Ce moment sera même festif en chimio. J’ai demandé à mes extraordinaires infirmières que mon mari, ma famille et ma fille puisse passer à la toute fin de cette dernière cure de l’éternité. Elle m’a confié que c’était grâce à ses « vœux dans les étoiles » que maman n’allait plus avoir la chimio. Ma petite fille est apaisée. Mon Histoire est celle de tant d’autres mais comme tant d’autres elle est unique. Jamais une statistique je suis Marie.

J’ai la chance d’être née en France, je coûte plus de 1000 euros à chaque traitement sans compter les aléas (transfusions, opérations, etc. …), le combat d’une vie a un prix même si la vie n’a pas de prix. Deux cancers en deux ans, sans lien, sans génétique. Un parcours où les docteurs ont souvent dit, « c’est exceptionnel ». A l’exception, il y a les traitements mais surtout il y a la raison et l’émotion. Ce cocktail qui vous porte vers l’armistice d’un combat qui même quand il s’achève, ne vous quitte jamais vraiment.

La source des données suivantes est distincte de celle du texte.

Lemma legacy_sync_commands (run_syncdb : bool) (d : DB) :
  ~ In ("flush", []) (commands (log_of (legacy_sync B P opts run_syncdb d))).
Proof.
  unfold legacy_sync.
  destruct (run_syncdb && nonempty (unmigrated_apps P)); [| intros []].
  unfold bind, tell.
  destruct (sync_apps_commands_prefix B P opts (unmigrated_apps P) d) as [k Hk].
  destruct (sync_apps B P opts (unmigrated_apps P) d) as [[l1 d1] r1].
  unfold log_of in *. cbn [fst] in *.
  rewrite commands_app, commands_say, Hk. cbn [List.app].
  intro Hin. apply in_map_iff in Hin as [a [Ha _]]. discriminate.
Qed.

Lemma stdout_commands (l : list Event) :
  Forall (fun e => is_stdout e = true) l -> commands l = [].
Proof.
  intro H. apply commands_none. eapply Forall_impl; [| exact H].
  intros e He. destruct e; try discriminate; reflexivity.
Qed.

Lemma run_migrations_after_flush (targets : list Target) (plan : Plan) (d : DB) :
  Forall (fun e => is_legacy_sync e = false /\ is_command e = false)
         (log_of (run_migrations B P opts targets plan d)).
Proof.
  destruct (run_migrations_run B P opts targets plan d)
    as [written [reported [Hw [Hr ->]]]].
  assert (Hplain : forall l, Forall (fun e => is_stdout e = true) l ->
            Forall (fun e => is_legacy_sync e = false /\ is_command e = false) l).
  { intro l. apply Forall_impl. intros e He.
    destruct e; try discriminate. now split. }
  apply Forall_app. split; [now apply Hplain |].
  destruct plan; [constructor |].
  constructor; [now split | now apply Hplain].
Qed.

La résilience de chaque instant : aller en chimio comme si on allait au travail, fermer les yeux pendant un scanner, continuer de travailler, savoir dire non, ressentir la nature, regarder les gens bien plus qu’avant, ne plus s’agacer ou s’agacer encore pour de bonnes raisons, être encore plus vivants que les vivants.

Marie a témoigné sur Chaîne Rose en 2021.